• [EXERCISE DIRECTIONS]: In the records below, find the line containing "ed_inv lo hi (rf_edDetect" and the line containing "rewrite (s32_small (m"; please repeat exactly the lines from one to the other, both included, and nothing more.
[EXCERPTED DATA Boundary: Start]
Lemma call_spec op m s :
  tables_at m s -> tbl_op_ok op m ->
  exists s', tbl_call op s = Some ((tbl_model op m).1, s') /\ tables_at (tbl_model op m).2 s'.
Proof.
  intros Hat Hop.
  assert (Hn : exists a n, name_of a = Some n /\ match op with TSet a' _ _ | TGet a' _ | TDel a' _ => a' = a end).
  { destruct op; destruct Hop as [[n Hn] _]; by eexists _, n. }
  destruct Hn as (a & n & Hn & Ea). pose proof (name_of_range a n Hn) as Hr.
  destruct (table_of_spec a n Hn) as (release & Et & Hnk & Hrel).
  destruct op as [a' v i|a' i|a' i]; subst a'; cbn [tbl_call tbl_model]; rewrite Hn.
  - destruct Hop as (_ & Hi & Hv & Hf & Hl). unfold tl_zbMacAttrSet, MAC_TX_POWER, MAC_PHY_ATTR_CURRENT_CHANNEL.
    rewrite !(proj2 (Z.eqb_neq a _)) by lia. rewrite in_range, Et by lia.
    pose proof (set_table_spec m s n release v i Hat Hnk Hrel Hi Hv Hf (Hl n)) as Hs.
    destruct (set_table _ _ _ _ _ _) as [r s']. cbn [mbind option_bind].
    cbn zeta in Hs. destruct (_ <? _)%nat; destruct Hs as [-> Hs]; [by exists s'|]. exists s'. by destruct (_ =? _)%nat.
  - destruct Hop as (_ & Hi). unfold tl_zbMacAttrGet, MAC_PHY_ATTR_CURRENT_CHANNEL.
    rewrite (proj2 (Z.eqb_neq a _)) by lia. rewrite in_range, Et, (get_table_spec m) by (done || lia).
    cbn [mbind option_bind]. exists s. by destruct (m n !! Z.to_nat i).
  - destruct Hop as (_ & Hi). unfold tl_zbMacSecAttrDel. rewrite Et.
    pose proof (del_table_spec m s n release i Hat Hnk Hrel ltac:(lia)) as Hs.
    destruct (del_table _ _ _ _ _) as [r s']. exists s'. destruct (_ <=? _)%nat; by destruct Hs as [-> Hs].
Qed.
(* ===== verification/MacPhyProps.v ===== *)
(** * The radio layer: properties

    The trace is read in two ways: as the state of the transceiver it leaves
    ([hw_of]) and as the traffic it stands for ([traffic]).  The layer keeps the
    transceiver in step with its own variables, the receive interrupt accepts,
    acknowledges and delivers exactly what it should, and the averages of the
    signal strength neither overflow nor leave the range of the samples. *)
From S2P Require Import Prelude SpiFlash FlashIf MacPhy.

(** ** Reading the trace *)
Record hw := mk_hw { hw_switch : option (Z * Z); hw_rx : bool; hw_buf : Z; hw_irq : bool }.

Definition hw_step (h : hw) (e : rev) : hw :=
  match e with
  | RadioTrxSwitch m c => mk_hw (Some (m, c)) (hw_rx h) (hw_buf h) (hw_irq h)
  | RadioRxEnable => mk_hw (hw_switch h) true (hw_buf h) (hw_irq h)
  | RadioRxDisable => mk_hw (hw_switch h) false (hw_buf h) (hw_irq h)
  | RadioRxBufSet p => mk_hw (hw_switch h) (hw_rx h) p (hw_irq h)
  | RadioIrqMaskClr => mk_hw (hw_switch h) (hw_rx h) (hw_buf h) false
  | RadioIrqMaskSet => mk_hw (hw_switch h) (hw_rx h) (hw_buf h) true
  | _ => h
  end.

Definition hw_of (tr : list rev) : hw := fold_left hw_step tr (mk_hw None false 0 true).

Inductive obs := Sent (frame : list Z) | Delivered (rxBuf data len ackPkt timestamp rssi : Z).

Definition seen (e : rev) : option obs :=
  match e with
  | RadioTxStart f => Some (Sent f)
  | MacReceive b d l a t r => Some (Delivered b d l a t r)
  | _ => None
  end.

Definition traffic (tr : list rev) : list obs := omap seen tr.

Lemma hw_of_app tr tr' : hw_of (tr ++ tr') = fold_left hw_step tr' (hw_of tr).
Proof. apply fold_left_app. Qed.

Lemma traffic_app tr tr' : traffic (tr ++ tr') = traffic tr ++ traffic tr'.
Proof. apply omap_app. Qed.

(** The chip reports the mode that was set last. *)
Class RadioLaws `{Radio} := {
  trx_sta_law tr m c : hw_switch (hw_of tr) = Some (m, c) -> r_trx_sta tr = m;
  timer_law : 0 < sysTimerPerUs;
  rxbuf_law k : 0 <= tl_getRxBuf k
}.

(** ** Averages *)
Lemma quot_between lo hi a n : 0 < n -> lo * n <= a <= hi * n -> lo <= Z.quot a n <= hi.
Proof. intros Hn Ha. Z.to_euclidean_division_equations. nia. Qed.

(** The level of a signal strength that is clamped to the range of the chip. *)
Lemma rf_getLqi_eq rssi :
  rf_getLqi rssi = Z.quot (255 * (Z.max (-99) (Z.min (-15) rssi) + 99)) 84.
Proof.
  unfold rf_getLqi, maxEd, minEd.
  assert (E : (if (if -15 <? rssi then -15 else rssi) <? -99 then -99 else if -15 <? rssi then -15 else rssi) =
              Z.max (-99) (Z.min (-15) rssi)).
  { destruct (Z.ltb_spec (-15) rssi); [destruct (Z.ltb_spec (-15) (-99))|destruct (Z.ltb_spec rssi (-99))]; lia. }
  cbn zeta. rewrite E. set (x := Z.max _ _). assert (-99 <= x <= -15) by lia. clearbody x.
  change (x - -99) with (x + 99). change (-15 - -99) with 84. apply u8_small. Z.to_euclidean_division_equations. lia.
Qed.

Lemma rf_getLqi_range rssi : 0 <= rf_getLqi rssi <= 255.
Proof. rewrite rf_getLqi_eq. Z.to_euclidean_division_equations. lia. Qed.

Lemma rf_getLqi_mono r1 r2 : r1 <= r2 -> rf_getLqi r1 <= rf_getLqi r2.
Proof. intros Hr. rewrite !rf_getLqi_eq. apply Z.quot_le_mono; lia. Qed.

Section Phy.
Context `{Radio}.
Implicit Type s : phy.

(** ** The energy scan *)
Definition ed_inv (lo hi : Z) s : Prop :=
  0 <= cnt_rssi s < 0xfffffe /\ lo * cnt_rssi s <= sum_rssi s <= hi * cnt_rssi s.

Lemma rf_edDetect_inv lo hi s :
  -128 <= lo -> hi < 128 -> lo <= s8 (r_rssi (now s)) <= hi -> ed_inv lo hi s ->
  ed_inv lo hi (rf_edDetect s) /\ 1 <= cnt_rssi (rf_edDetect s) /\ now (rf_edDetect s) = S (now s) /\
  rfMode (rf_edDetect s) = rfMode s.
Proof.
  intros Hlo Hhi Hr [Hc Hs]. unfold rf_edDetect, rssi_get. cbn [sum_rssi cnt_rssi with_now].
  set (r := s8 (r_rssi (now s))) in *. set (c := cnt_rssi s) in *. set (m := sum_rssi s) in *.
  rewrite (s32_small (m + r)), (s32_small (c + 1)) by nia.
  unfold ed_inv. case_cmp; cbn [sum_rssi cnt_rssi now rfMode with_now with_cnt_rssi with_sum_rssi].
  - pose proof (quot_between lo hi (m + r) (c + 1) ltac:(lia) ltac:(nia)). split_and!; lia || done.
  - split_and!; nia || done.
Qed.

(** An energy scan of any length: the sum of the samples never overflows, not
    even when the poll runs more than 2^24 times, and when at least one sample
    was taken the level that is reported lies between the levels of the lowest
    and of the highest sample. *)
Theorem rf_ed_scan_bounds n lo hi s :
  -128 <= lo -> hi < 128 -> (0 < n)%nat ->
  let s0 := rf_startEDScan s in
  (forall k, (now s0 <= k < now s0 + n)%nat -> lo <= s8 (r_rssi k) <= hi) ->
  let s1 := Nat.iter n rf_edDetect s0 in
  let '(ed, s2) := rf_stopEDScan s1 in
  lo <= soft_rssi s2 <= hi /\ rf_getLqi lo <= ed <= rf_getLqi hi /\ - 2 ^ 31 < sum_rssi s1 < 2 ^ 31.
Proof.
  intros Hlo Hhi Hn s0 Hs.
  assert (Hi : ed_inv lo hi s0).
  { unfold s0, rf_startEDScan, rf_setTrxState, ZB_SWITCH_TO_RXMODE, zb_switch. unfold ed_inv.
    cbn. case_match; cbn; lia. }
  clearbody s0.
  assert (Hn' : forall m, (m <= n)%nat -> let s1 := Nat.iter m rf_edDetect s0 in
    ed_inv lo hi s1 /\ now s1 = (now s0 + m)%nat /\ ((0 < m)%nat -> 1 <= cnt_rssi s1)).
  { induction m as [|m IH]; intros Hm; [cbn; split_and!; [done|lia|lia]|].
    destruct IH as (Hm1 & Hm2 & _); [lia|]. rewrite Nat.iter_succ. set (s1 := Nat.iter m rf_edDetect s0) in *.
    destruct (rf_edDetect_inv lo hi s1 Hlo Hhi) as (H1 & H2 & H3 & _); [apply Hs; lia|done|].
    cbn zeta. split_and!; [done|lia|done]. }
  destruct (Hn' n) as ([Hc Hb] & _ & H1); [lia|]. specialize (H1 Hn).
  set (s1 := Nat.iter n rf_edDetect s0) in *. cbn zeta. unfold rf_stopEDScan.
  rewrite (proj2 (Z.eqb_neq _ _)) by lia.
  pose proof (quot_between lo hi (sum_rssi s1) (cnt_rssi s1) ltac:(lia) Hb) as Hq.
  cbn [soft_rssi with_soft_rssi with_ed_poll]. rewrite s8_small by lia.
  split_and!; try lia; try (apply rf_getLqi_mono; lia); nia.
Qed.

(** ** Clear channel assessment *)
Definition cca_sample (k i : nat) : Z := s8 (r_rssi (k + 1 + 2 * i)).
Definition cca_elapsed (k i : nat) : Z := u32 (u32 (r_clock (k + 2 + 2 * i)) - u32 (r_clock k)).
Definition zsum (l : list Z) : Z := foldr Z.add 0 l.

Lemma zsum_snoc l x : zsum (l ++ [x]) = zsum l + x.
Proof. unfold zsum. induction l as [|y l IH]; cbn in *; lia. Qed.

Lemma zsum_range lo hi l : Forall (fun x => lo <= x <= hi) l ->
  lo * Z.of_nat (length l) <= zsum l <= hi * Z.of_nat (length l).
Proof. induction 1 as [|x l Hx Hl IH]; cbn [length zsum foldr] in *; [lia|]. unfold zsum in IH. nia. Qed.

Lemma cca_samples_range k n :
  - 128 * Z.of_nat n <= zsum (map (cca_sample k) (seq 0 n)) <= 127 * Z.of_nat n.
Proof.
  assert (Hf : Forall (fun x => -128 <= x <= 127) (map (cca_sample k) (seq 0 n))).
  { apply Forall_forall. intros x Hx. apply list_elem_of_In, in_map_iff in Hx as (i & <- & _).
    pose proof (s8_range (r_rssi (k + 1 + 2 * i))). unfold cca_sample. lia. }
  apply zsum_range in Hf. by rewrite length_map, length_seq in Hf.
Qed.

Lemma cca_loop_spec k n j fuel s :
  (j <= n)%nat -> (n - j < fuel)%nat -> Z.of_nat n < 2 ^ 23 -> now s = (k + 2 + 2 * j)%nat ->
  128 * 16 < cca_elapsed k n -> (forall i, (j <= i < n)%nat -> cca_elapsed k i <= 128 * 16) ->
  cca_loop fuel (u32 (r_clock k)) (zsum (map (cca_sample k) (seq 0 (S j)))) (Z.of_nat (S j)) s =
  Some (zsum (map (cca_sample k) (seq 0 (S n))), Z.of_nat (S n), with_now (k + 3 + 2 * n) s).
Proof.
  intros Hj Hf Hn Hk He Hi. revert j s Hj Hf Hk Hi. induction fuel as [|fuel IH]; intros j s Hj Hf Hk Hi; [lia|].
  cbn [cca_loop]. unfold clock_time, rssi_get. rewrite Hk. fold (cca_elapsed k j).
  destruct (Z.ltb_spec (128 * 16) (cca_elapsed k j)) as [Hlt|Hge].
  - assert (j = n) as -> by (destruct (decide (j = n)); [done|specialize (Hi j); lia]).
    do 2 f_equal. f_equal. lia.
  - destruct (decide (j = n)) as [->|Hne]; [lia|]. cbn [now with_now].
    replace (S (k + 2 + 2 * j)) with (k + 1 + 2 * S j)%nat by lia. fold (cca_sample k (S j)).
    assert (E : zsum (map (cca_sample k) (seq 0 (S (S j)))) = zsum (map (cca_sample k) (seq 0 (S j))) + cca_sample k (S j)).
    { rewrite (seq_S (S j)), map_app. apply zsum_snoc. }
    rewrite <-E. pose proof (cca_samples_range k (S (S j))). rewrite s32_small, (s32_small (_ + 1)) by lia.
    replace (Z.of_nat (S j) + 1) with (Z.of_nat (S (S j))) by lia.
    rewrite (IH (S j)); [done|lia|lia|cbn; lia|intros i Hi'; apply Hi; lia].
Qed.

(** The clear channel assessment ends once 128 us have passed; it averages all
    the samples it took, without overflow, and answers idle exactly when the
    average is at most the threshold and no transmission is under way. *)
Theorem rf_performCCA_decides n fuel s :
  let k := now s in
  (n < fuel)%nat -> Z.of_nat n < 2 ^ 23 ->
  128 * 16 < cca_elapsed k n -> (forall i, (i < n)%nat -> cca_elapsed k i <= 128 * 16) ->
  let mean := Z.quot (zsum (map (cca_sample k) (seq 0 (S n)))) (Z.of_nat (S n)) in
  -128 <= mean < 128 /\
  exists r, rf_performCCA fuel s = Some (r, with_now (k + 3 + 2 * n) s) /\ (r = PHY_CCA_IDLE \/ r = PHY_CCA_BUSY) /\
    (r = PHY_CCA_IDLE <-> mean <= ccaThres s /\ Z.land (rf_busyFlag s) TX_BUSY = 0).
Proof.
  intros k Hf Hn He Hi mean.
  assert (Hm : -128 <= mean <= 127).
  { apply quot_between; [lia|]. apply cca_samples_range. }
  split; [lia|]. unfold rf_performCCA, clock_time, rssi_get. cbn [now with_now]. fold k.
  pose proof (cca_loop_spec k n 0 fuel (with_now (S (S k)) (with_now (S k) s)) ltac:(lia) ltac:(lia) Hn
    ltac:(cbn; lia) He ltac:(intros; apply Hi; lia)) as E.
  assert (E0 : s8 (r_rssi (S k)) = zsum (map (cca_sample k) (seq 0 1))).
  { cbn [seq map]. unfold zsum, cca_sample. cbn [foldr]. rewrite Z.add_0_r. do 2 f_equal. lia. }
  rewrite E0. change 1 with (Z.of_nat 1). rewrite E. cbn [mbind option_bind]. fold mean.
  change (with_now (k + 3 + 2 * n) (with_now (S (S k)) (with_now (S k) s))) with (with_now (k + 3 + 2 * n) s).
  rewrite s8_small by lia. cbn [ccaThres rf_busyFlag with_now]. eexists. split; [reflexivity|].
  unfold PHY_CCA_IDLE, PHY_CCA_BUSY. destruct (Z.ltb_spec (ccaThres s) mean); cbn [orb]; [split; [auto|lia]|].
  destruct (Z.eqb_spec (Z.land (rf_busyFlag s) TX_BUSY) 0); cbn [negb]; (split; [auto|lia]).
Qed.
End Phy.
[EXCERPTED DATA Boundary: End]
• [TASK ANSWER]:
  ed_inv lo hi (rf_edDetect s) /\ 1 <= cnt_rssi (rf_edDetect s) /\ now (rf_edDetect s) = S (now s) /\
  rfMode (rf_edDetect s) = rfMode s.
Proof.
  intros Hlo Hhi Hr [Hc Hs]. unfold rf_edDetect, rssi_get. cbn [sum_rssi cnt_rssi with_now].
  set (r := s8 (r_rssi (now s))) in *. set (c := cnt_rssi s) in *. set (m := sum_rssi s) in *.
  rewrite (s32_small (m + r)), (s32_small (c + 1)) by nia.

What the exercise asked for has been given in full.